I struggle a lot with living in the moment, but I am currently in a season in my life where I have to do exactly that. I have become a lot more mindful of what I say and what goes on in my mind. I’ve pretty much surrendered those little details of my life that I often overlooked or brushed off as quirks, and I’ve given them to God. Things such as time management, thinking before I speak, things that I use to think were cute, God said “not really”. He pushed me to realize that every area and every detail of my life matters to him because he wants to be my everything. He wants to be and deserves to be glorified in every moment and every area in my life. The best part in all of this is that God didn’t force me to do this, but in response to his grace and mercy( which is awesome), he revealed it to me. It has to taught me to be mindful of details, to be alert, awake and ready to do his work at all time.

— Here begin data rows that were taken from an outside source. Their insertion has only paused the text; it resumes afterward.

Section Programs.
Context {be : bool} {nPages : Z}.

Abbreviation mx s := (mxFrame (hdr0 s)).
Abbreviation Inv := (WalProtocol.Inv be nPages).
Abbreviation wp := (WalProtocol.wp be nPages).

(** ** Waiting for a lock *)

Lemma wp_BusyLock c s L xBusy j n Q :
  own c s L ->
  (forall s1 rc, calm L c s s1 -> Inv s1 -> own c s1 L -> rc <> SQLITE_OK ->
     claims s1 !! c = claims s !! c -> Q rc s1) ->
  (forall s1, calm L c s s1 -> Inv s1 -> own c s1 (lockRange L j n) ->
     claims s1 !! c = claims s !! c ->
     (j <= WAL_WRITE_LOCK < j + n -> hdr1 s1 = hdr0 s1) -> Q SQLITE_OK s1) ->
  wp c (walBusyLock xBusy j n) Q s.
Proof.
  intros Ho Hfail Hok. destruct xBusy as [r|]; [|by apply (wp_LockExclusive c s L)]. unfold walBusyLock.
  revert s Ho Hfail Hok; induction r as [|r IH]; intros s Ho Hfail Hok; cbn [busyLoop];
    (apply wp_bind, (wp_LockExclusive c s L); [done| |]).
  - intros. apply wp_ret. by apply Hfail.
  - intros. apply wp_ret. by apply Hok.
  - intros s1 rc C1 I1 O1 Hrc L1. destruct (rc =? SQLITE_BUSY); [|by apply wp_ret, Hfail].
    apply wp_bind, (wp_silent c s1 L); [done|done|]. intros s2 o b C2 I2 O2 L2 _.
    destruct b; [|apply wp_ret, Hfail; auto; [by eapply calm_trans|congruence]].
    apply IH; [done|..].
    + intros. apply Hfail; auto; [|congruence]. do 2 (eapply calm_trans; [done|]). done.
    + intros. apply Hok; auto; [|congruence]. do 2 (eapply calm_trans; [done|]). done.
  - intros. cbn. apply wp_ret. by apply Hok.
Qed.

(** ** The state of a checkpoint *)

(** The connection holds [L], among them the CKPT lock, and has read the
    header of [w]. *)
Record ckpting (c : nat) (L : gmap Z bool) (w : Wal) (s : shm) : Prop := {
  ck_own : own c s L;
  ck_inv : Inv s;
  ck_lock : L !! WAL_CKPT_LOCK = Some true;
  ck_claim : claims s !! c = None;
  ck_nonneg : 0 <= mxFrame (hdr w);
  ck_mx : mxFrame (hdr w) <= mx s;
  ck_pages : nPages <= nPage (hdr w);
  ck_write : L !! WAL_WRITE_LOCK = Some true -> hdr0 s = hdr w /\ hdr1 s = hdr w
}.

(** It goes on while the others work, with locks [L'] on the marks. *)
Lemma ckpting_to c L0 L L' w s s' :
  calm L0 c s s' -> Inv s' -> own c s' L' -> claims s' !! c = claims s !! c ->
  L0 !! WAL_CKPT_LOCK = L !! WAL_CKPT_LOCK -> L0 !! WAL_WRITE_LOCK = L !! WAL_WRITE_LOCK ->
  L' !! WAL_CKPT_LOCK = L !! WAL_CKPT_LOCK -> L' !! WAL_WRITE_LOCK = L !! WAL_WRITE_LOCK ->
  ckpting c L w s -> ckpting c L' w s'.
Proof.
  intros HC Hi Ho Hcl E1 E2 E3 E4 []. rewrite ck_lock0 in E1. split; rewrite ?E3, ?E4; auto.
  - by rewrite Hcl.
  - pose proof (gw_mx _ _ (cm_grow _ _ _ _ HC (or_intror E1))). lia.
  - intros Hw. rewrite <- E2 in Hw. destruct (cm_write _ _ _ _ HC Hw) as (-> & -> & _).
    apply ck_write0. by rewrite <- E2.
Qed.

Lemma ckpting_calm c L w s s' :
  calm L c s s' -> Inv s' -> own c s' L -> claims s' !! c = claims s !! c ->
  ckpting c L w s -> ckpting c L w s'.
Proof. intros. by eapply (ckpting_to c L L L). Qed.

(** No snapshot on the marks before [i] is older than frame [safe]. *)
Definition above (i safe : Z) (s : shm) : Prop :=
  forall c' x, claims s !! c' = Some x -> 1 <= c_lock x < i -> safe <= c_mx x.

Lemma above_calm c L w s s' i safe :
  calm L c s s' -> ckpting c L w s -> safe <= mxFrame (hdr w) -> above i safe s -> above i safe s'.
Proof.
  intros HC [] Hs Ha c' x Hx Hl. destruct (cm_ckpt _ _ _ _ HC ck_lock0) as (_ & _ & Hcl).
  destruct (Hcl c' x Hx) as [Hy|Hy]; [by eapply Ha|lia].
Qed.

(** Locks on one mark, on top of [L]. *)
Lemma mark_locks (L : gmap Z bool) i n :
  noRead L -> 0 <= i -> i + n <= 5 ->
  let L' := lockRange L (WAL_READ_LOCK i) n in
  (forall j x, L !! j = Some x -> L' !! j = Some x)
  /\ (forall j, i <= j < i + n -> L' !! WAL_READ_LOCK j = Some true)
  /\ L' !! WAL_CKPT_LOCK = L !! WAL_CKPT_LOCK /\ L' !! WAL_WRITE_LOCK = L !! WAL_WRITE_LOCK
  /\ unlockRange L' (WAL_READ_LOCK i) n = L
  /\ (forall k, ~ (i <= k < i + n) -> L' !! WAL_READ_LOCK k = L !! WAL_READ_LOCK k).
Proof.
  intros HL Hi Hn L'.
  assert (forall j, WAL_READ_LOCK i <= j < WAL_READ_LOCK i + n -> L !! j = None) as Hnone.
  { intros j Hj. replace j with (WAL_READ_LOCK (j - 3)) by (unfold WAL_READ_LOCK; lia).
    apply HL. unfold WAL_READ_LOCK in Hj. lia. }
  unfold L'. split_and!; [by intros j x; apply lockRange_keep|..|by apply unlock_lock|];
    intros; rewrite lockRange_lookup; unfold WAL_READ_LOCK, WAL_CKPT_LOCK, WAL_WRITE_LOCK in *.
  - rewrite decide_True; [done|lia].
  - rewrite decide_False; [done|lia].
  - rewrite decide_False; [done|lia].
  - rewrite decide_False; [done|lia].
Qed.

(** One mark of the loop that computes [mxSafeFrame]: a mark that nobody uses
    is set. *)
Lemma wp_setMark c L w s i v safe (Q : unit -> shm -> Prop) :
  let L' := lockRange L (WAL_READ_LOCK i) 1 in
  noRead L -> 1 <= i <= 4 -> safe <= mxFrame (hdr w) ->
  ckpting c L' w s -> above i safe s ->
  (forall s1, ckpting c L w s1 -> above (i + 1) safe s1 -> backfill s1 = backfill s -> Q tt s1) ->
  wp c (act (StoreMark i v)) (fun _ => wp c (walUnlockExclusive (WAL_READ_LOCK i) 1) Q) s.
Proof.
  intros L' HL Hir Hs Hck Ha HQ.
  destruct (mark_locks L i 1 HL ltac:(lia) ltac:(lia)) as (Hsub & Hlk & Hckl & Hwl & HU & Hoth). fold L' in Hsub, Hlk, Hckl, Hwl, HU, Hoth.
  assert (above (i + 1) safe s) as Ha'.
  { intros c' x Hx Hl. destruct (decide (c_lock x = i)) as [E|]; [|apply (Ha c'); [done|lia]].
    exfalso. eapply (no_claim be nPages c c' s i x); [apply Hck| |done|done].
    rewrite (ck_own _ _ _ _ Hck). apply Hlk. lia. }
  apply (wp_StoreMark c s L'); [apply Hck|done|apply Hlk; lia|].
  intros s1 C1 I1 s2 I2 O2 L2.
  assert (ckpting c L' w s1) as Hck1 by (eapply ckpting_calm; eauto; by intros j).
  assert (above (i + 1) safe s2) as Ha2 by (exact (above_calm _ _ _ _ _ _ _ C1 Hck Hs Ha')).
  assert (ckpting c L' w s2) as Hck2 by (by destruct Hck1).
  destruct (cm_ckpt _ _ _ _ C1 (ck_lock _ _ _ _ Hck)) as (B1 & _).
  apply (wp_UnlockExclusive c s2 L'); [done| | |].
  - intros j Hj. replace j with (WAL_READ_LOCK i) by lia. apply Hlk. lia.
  - intros s3 C3 I3 O3. set (k := if decide (i = 1) then 2 else 1).
    assert (1 <= k <= 4 /\ k <> i) as [Hk Hki] by (unfold k; case_decide; lia).
    eapply (settled_intro k c); [done|done|done| |].
    + rewrite Hoth, HL by lia. done.
    + intros Hw. destruct (cm_write _ _ _ _ C3 Hw) as (-> & -> & _).
      destruct (ck_write _ _ _ _ Hck2 Hw). congruence.
  - rewrite HU. intros s3 C3 I3 O3 L3.
    assert (L !! WAL_CKPT_LOCK = Some true) as HLck by (rewrite <- Hckl; apply Hck).
    assert (ckpting c L w s3) as Hck3 by (by eapply (ckpting_to c L L' L)).
    destruct (cm_ckpt _ _ _ _ C3 HLck) as (B3 & _ & Hcl3).
    apply HQ; [done| |rewrite B3; exact B1].
    intros c' x Hx Hl. destruct (Hcl3 c' x Hx) as [Hy|Hy]; [by eapply Ha2|].
    pose proof (ck_mx _ _ _ _ Hck2). lia.
Qed.

Lemma wp_safeLoop c L w n i rc safe xBusy s Q :
  noRead L -> 1 <= i -> i + Z.of_nat n = 5 -> safe <= mxFrame (hdr w) ->
  ckpting c L w s -> above i safe s ->
  (forall s1 rc' safe' xb, ckpting c L w s1 -> above 5 safe' s1 -> safe' <= mxFrame (hdr w) ->
     Q (inl (rc', safe', xb)) s1) ->
  (forall s1 rc', ckpting c L w s1 -> rc' <> SQLITE_OK -> Q (inr rc') s1) ->
  wp c (safeLoop n i rc safe xBusy) Q s.
Proof.
  intros HL. revert i rc safe xBusy s.
  induction n as [|n IH]; intros i rc safe xBusy s H1 H5 Hs Hck Ha Hl Hr; cbn [safeLoop].
  { apply wp_ret, Hl; auto. by replace 5 with i by lia. }
  apply wp_bind, (wp_silent c s L); [apply Hck|done|]. intros s1 o y C1 I1 O1 L1 [= <-].
  pose proof (above_calm _ _ _ _ _ _ _ C1 Hck Hs Ha) as Ha1.
  pose proof (ckpting_calm _ _ _ _ _ C1 I1 O1 L1 Hck) as Hck1. clear dependent s.
  set (y := nthZ (marks s1) i).
  assert (above (i + 1) (Z.min safe y) s1) as Hy.
  { intros c' x Hx Hxl. destruct (decide (c_lock x = i)) as [E|].
    - destruct (iv_claims _ _ _ I1 c' x Hx) as [_ Hc]. rewrite decide_False, E in Hc by lia. fold y in Hc. lia.
    - specialize (Ha1 c' x Hx ltac:(lia)). lia. }
  destruct (Z.gtb_spec safe y) as [Hgt|Hle].
  2:{ rewrite Z.min_l in Hy by lia. apply IH; auto; lia. }
  rewrite Z.min_r in Hy by lia.
  destruct (mark_locks L i 1 HL ltac:(lia) ltac:(lia)) as (Hsub & Hlk & Hckl & Hwl & HU & Hoth).
  apply wp_bind, (wp_BusyLock c s1 L); [done| |].
  - intros s2 rc2 C2 I2 O2 Hrc2 L2. rewrite (proj2 (Z.eqb_neq rc2 _)) by done.
    pose proof (ckpting_calm _ _ _ _ _ C2 I2 O2 L2 Hck1) as Hck2.
    destruct (rc2 =? SQLITE_BUSY); [|by apply wp_ret, Hr].
    apply IH; auto; [lia|lia|lia|]. eapply above_calm; eauto. lia.
  - intros s2 C2 I2 O2 L2 _. cbn [Z.eqb SQLITE_OK].
    assert (ckpting c (lockRange L (WAL_READ_LOCK i) 1) w s2) as Hck2 by (by eapply (ckpting_to c L L)).
    eapply wp_bind, wp_mono; [|eapply (wp_setMark c L w s2 i _ safe
      (fun _ s3 => wp c (safeLoop n (i + 1) SQLITE_OK safe xBusy) Q s3)); [done|lia|done|done| |]].
    + intros [] s3 H3. by apply wp_bind.
    + eapply above_calm; eauto.
    + intros s3 Hck3 Ha3 _. apply IH; auto; lia.
Qed.

(** ** Copying frames *)

(** The checkpoint copies frames of [log0], up to frame [safe]. *)
Record copying (c : nat) (L : gmap Z bool) (w : Wal) (log0 : list (Z * Z)) (nb safe : Z) (s : shm) : Prop := {
  cp_ck : ckpting c L w s;
  cp_log : take (Z.to_nat (mxFrame (hdr w))) (log s) = take (Z.to_nat (mxFrame (hdr w))) log0;
  cp_back : backfill s = nb;
  cp_above : above 5 safe s;
  cp_safe : safe <= mxFrame (hdr w)
}.

Lemma copying_calm c L w log0 nb safe s s' :
  calm L c s s' -> Inv s' -> own c s' L -> claims s' !! c = claims s !! c ->
  copying c L w log0 nb safe s -> copying c L w log0 nb safe s' /\ db s' = db s.
Proof.
  intros HC Hi Ho Hcl []. pose proof (ck_lock _ _ _ _ cp_ck0) as Hl.
  destruct (cm_ckpt _ _ _ _ HC Hl) as (E1 & E2 & _). split; [|done]. split; auto; [|..|congruence|].
  - by eapply ckpting_calm.
  - rewrite <- cp_log0. pose proof (cm_grow _ _ _ _ HC (or_intror Hl)) as [].
    apply (take_eq_le _ _ (Z.to_nat (mx s))); [done|]. pose proof (ck_mx _ _ _ _ cp_ck0). lia.
  - by eapply above_calm.
Qed.

(** The newest frame of page [p] is after [nb] and not after [safe], so that
    the page must be copied; it is still to do, or done. *)
Definition pending (log0 : list (Z * Z)) (hi nb safe : Z) (todo : list (Z * Z)) (d : Z -> Z) : Prop :=
  forall p, p <= nPages -> nb < frameOf log0 p 1 hi <= safe ->
    (p, frameOf log0 p 1 hi) ∈ todo \/ d p = image log0 (frameOf log0 p 1 hi).

Lemma pending_skip log0 hi nb safe q f todo d :
  ~ (nb < f <= safe /\ q <= nPages) ->
  pending log0 hi nb safe ((q, f) :: todo) d -> pending log0 hi nb safe todo d.
Proof.
  intros Hn HP p Hp Hf. destruct (HP p Hp Hf) as [Hin|]; [|by right].
  apply elem_of_cons in Hin as [[= <- <-]|Hin]; [by destruct Hn|by left].
Qed.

Matthew 5: 13-16 talks about believers being the salt and light of the world. That remaining in the father will preserve ones saltiness, and that we should shine our light for the sake of our Lord. :). What I came to realize where my issue lied, was that I would dim my light to preserve my energy because I thought God would want me to use my energy elsewhere, or what if he called me to something bigger? I was also fearful of losing my connection with him. Looking back on my thought process, I can now scold myself and ask: “what was I thinking?”
As I get ready to enter the work force starting August 5th, I realize that this season of reflection and living day by day intentionally for the Lord is necessary. I cannot expect change overnight, but I can put my faith in the Lord’s strength, his omnipresence, his unfailing love, his grace and his mercy to take me from glory to glory.